A new study published in the New England Journal of Medicine finds many of us unknowingly have abnormalities such as mini-strokes in our brains.

Methods The subjects were 2000 persons (mean age, 63.3 years; range, 45.7 to 96.7) from the population-based Rotterdam Study in whom high-resolution, structural brain MRI (1.5 T) was performed according to a standardized protocol. Two trained reviewers recorded all brain abnormalities, including asymptomatic brain infarcts. The volume of white-matter lesions was quantified in milliliters with the use of automated postprocessing techniques. Two experienced neuroradiologists reviewed all incidental findings. All diagnoses were based on MRI findings, and additional histologic confirmation was not obtained.

Results Asymptomatic brain infarcts were present in 145 persons (7.2%). Among findings other than infarcts, cerebral aneurysms (1.8%) and benign primary tumors (1.6%), mainly meningiomas, were the most frequent. The prevalence of asymptomatic brain infarcts and meningiomas increased with age, as did the volume of white-matter lesions, whereas aneurysms showed no age-related increase in prevalence.

More details here.

An aneurysm is a bulge in the wall of a blood vessel. A brain infarct is a stroke where blood got cut off to some part of the brain. Basically, a lot of people are walking around with small strokes in their brains without knowing it. Others have circulatory problems that might eventually cause damage.

Regarding benign tumors: Harvard Medical School researcher Judah Folkman, the pioneer in the use of anti-angiogenesis drugs (which block blood vessel growth) to stop cancer, includes slides in his lectures of cross sections of organs of adult humans stained to show tumors. Well, we have lots of little tumors which are stuck at small size because the tumors haven't yet mutated to secrete lots of angiogenesis compounds. So the tumors can't grow the blood vessels needed to fuel their growth and they get stuck at small sizes. Well, that's what these benign brain tumors probably are.

What this report illustrates is how much our brains decay as we get older. If you feel at peace with your aging keep in mind that you are losing brain cells and some of the remaining brain cells that aren't dying are at least becoming senescent or damaged.

Stem cell and gene therapies to rejuvenate our blood vessels will some day prevent and reverse the brain circulatory system decay. The sooner these therapies come the less of your brain you'll have to lose while waiting. So support accelerated development of rejuvenation therapies.

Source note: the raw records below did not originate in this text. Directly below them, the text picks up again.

(* ===================================================================== *)
(* tauri-action: project discovery, configuration merge and asset naming *)
(*                                                                       *)
(* A shallow embedding of src/utils.ts and src/init-project.ts:          *)
(* getAssetName, getPackageJson, getTauriDir, getWorkspaceDir,           *)
(* getTargetDir, usesYarn, usesPnpm, execCommand, getConfig, getInfo and *)
(* initProject.                                                          *)
(*  - JavaScript strings are [string]; the few String.prototype methods  *)
(*    the sources call are written out in module [Str].                  *)
(*  - Node's [path] module is embedded in its POSIX flavour ([Path]).    *)
(*  - Values produced by JSON.parse / JSON5.parse / the TOML parser are   *)
(*    the inductive [value]; objects are insertion-ordered property      *)
(*    lists.                                                             *)
(*  - The file system is a finite map from paths to nodes; functions     *)
(*    that only read take it as an argument, initProject threads it.     *)
(*  - Exceptions and process.exit are the constructors of [outcome].     *)
(*  - The third-party parsers, the glob walker and the child-process      *)
(*    runner are Variables of the Section that holds the embedding.      *)
(*  - console.log / console.error output is not part of the state.       *)
(* ===================================================================== *)

From Stdlib Require Import ZArith Ascii String List Lia.
From stdpp Require Import base option list strings gmap fin_maps.

Local Open Scope string_scope.
Local Open Scope list_scope.

(* --------------------------------------------------------------------- *)
(* String.prototype methods used by the sources                          *)
(* --------------------------------------------------------------------- *)
Module Str.

Definition eqb (a b : string) : bool := String.eqb a b.

Definition isEmpty (s : string) : bool :=
  match s with EmptyString => true | _ => false end.

(* s.includes(sub) *)
Fixpoint includes (s sub : string) : bool :=
  String.prefix sub s ||
  match s with
  | EmptyString => false
  | String _ r => includes r sub
  end.

(* s.endsWith(suf) *)
Fixpoint endsWith (s suf : string) : bool :=
  String.eqb s suf ||
  match s with
  | EmptyString => false
  | String _ r => endsWith r suf
  end.

(* s.slice(n) *)
Fixpoint drop (n : nat) (s : string) : string :=
  match n, s with
  | O, _ => s
  | S _, EmptyString => EmptyString
  | S m, String _ r => drop m r
  end.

Share |      Randall Parker, 2007 October 31 08:42 PM  Brain Aging

cancer_man said at November 1, 2007 3:05 AM:

* If you drink, switch to 1 or 2 glasses of red wine ( 1 for women, 1-2 for men), although resveratrol is probably smarter.

* Excercise. walking quickly 30 minutes a day most days, seems to cut stroke risk by 25%. walking an hour quickly for an hour most days cuts it by 50%. Apparently no further gains by more walking.

* eat less fat

reanimator said at November 4, 2007 9:00 AM:

"eat less fat"

Not all fat is the same.

Omega 3's (especially the versatile EPA, and, perhaps (NA stabilized) R-ALA) and Omega 9s are very warranted for life extension, and general health. Proper Omega 3 to 6 ratios, are essential. Eating "fatty" fish, Avocados, Olives/oil and Grape Seed oil as majority of ones calories will generally improve health. If your metabolism is geared for it, like the recent super mice, "fat" is the fuel of choice for training, a factoid that was missed by many of the news summaries. Muscular lactic acid is no ones friend.

I'd say if you are an accomplished athlete, or one in training, the majority of your diet should be the good fats, mono-saturated, per the above sources (up to 70:15:15 rations, F:P:C, minimally 50:20:30). In general terms, a loose combo of the Okinawan and Mediterranean diets is the mots.